Collected data
=== Section Start ===

Definition MAX_FONTSTACK_LEN : Z := 256.
Definition MAX_GLYPH_BYTES : Z := 1024 * 1024.
Definition MAX_STYLE_BYTES : Z := 2 * 1024 * 1024.
Definition MAX_SPRITE_JSON_BYTES : Z := 2 * 1024 * 1024.
Definition MAX_SPRITE_PNG_BYTES : Z := 8 * 1024 * 1024.
Definition GLYPH_CONTENT_TYPES : list string :=
  ["application/x-protobuf"; "application/vnd.google.protobuf"; "application/protobuf"; "application/octet-stream"].
Definition STYLE_CONTENT_TYPES : list string := ["application/json"; "text/json"; "application/octet-stream"].
Definition SPRITE_JSON_CONTENT_TYPES : list string := ["application/json"; "text/json"; "application/octet-stream"].
Definition SPRITE_PNG_CONTENT_TYPES : list string := ["image/png"; "application/octet-stream"].

(** ** Validation *)

(** [chars().any(char::is_control)] on UTF-8. *)
Definition control_here (s : string) : bool :=
  match s with
  | String a s =>
      is_ascii_control a ||
      match s with String b _ => (byte_of a =? 194) && (128 <=? byte_of b) && (byte_of b <=? 159) | EmptyString => false end
  | EmptyString => false
  end.
Definition contains_control (s : string) : bool := str_any control_here s.

Definition validate_fontstack (fontstack : string) : Res HttpError unit :=
  if String.eqb fontstack "" || (str_len fontstack >? MAX_FONTSTACK_LEN)
  then Err (BAD_REQUEST, "fontstack length invalid") else
  if contains_control fontstack ||
     existsb (fun part => String.eqb (trim part) "" || str_contains "/" part || str_contains "\" part)
       (str_split comma fontstack)
  then Err (BAD_REQUEST, "fontstack invalid") else Ok tt.

Definition range_invalid : HttpError := (BAD_REQUEST, "glyph range invalid").
Definition validate_range (range : string) : Res HttpError string :=
  '(start, end_) ← ok_or range_invalid (split_once "-"%char (default range (strip_suffix ".pbf" range)));
  start ← ok_or range_invalid (parse_uint u32_max start);
  end_ ← ok_or range_invalid (parse_uint u32_max end_);
  if negb (start mod 256 =? 0) || negb (bool_decide (u32_try_from (start + 255) = Some end_)) then Err range_invalid
  else Ok (decimal start +:+ "-" +:+ decimal end_).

=== Section End ===

After reading the lines above, reproduce them all exactly.

** Response **
Definition MAX_FONTSTACK_LEN : Z := 256.
Definition MAX_GLYPH_BYTES : Z := 1024 * 1024.
Definition MAX_STYLE_BYTES : Z := 2 * 1024 * 1024.
Definition MAX_SPRITE_JSON_BYTES : Z := 2 * 1024 * 1024.
Definition MAX_SPRITE_PNG_BYTES : Z := 8 * 1024 * 1024.
Definition GLYPH_CONTENT_TYPES : list string :=
  ["application/x-protobuf"; "application/vnd.google.protobuf"; "application/protobuf"; "application/octet-stream"].
Definition STYLE_CONTENT_TYPES : list string := ["application/json"; "text/json"; "application/octet-stream"].
Definition SPRITE_JSON_CONTENT_TYPES : list string := ["application/json"; "text/json"; "application/octet-stream"].
Definition SPRITE_PNG_CONTENT_TYPES : list string := ["image/png"; "application/octet-stream"].

(** ** Validation *)

(** [chars().any(char::is_control)] on UTF-8. *)
Definition control_here (s : string) : bool :=
  match s with
  | String a s =>
      is_ascii_control a ||
      match s with String b _ => (byte_of a =? 194) && (128 <=? byte_of b) && (byte_of b <=? 159) | EmptyString => false end
  | EmptyString => false
  end.
Definition contains_control (s : string) : bool := str_any control_here s.

Definition validate_fontstack (fontstack : string) : Res HttpError unit :=
  if String.eqb fontstack "" || (str_len fontstack >? MAX_FONTSTACK_LEN)
  then Err (BAD_REQUEST, "fontstack length invalid") else
  if contains_control fontstack ||
     existsb (fun part => String.eqb (trim part) "" || str_contains "/" part || str_contains "\" part)
       (str_split comma fontstack)
  then Err (BAD_REQUEST, "fontstack invalid") else Ok tt.

Definition range_invalid : HttpError := (BAD_REQUEST, "glyph range invalid").
Definition validate_range (range : string) : Res HttpError string :=
  '(start, end_) ← ok_or range_invalid (split_once "-"%char (default range (strip_suffix ".pbf" range)));
  start ← ok_or range_invalid (parse_uint u32_max start);
  end_ ← ok_or range_invalid (parse_uint u32_max end_);
  if negb (start mod 256 =? 0) || negb (bool_decide (u32_try_from (start + 255) = Some end_)) then Err range_invalid
  else Ok (decimal start +:+ "-" +:+ decimal end_).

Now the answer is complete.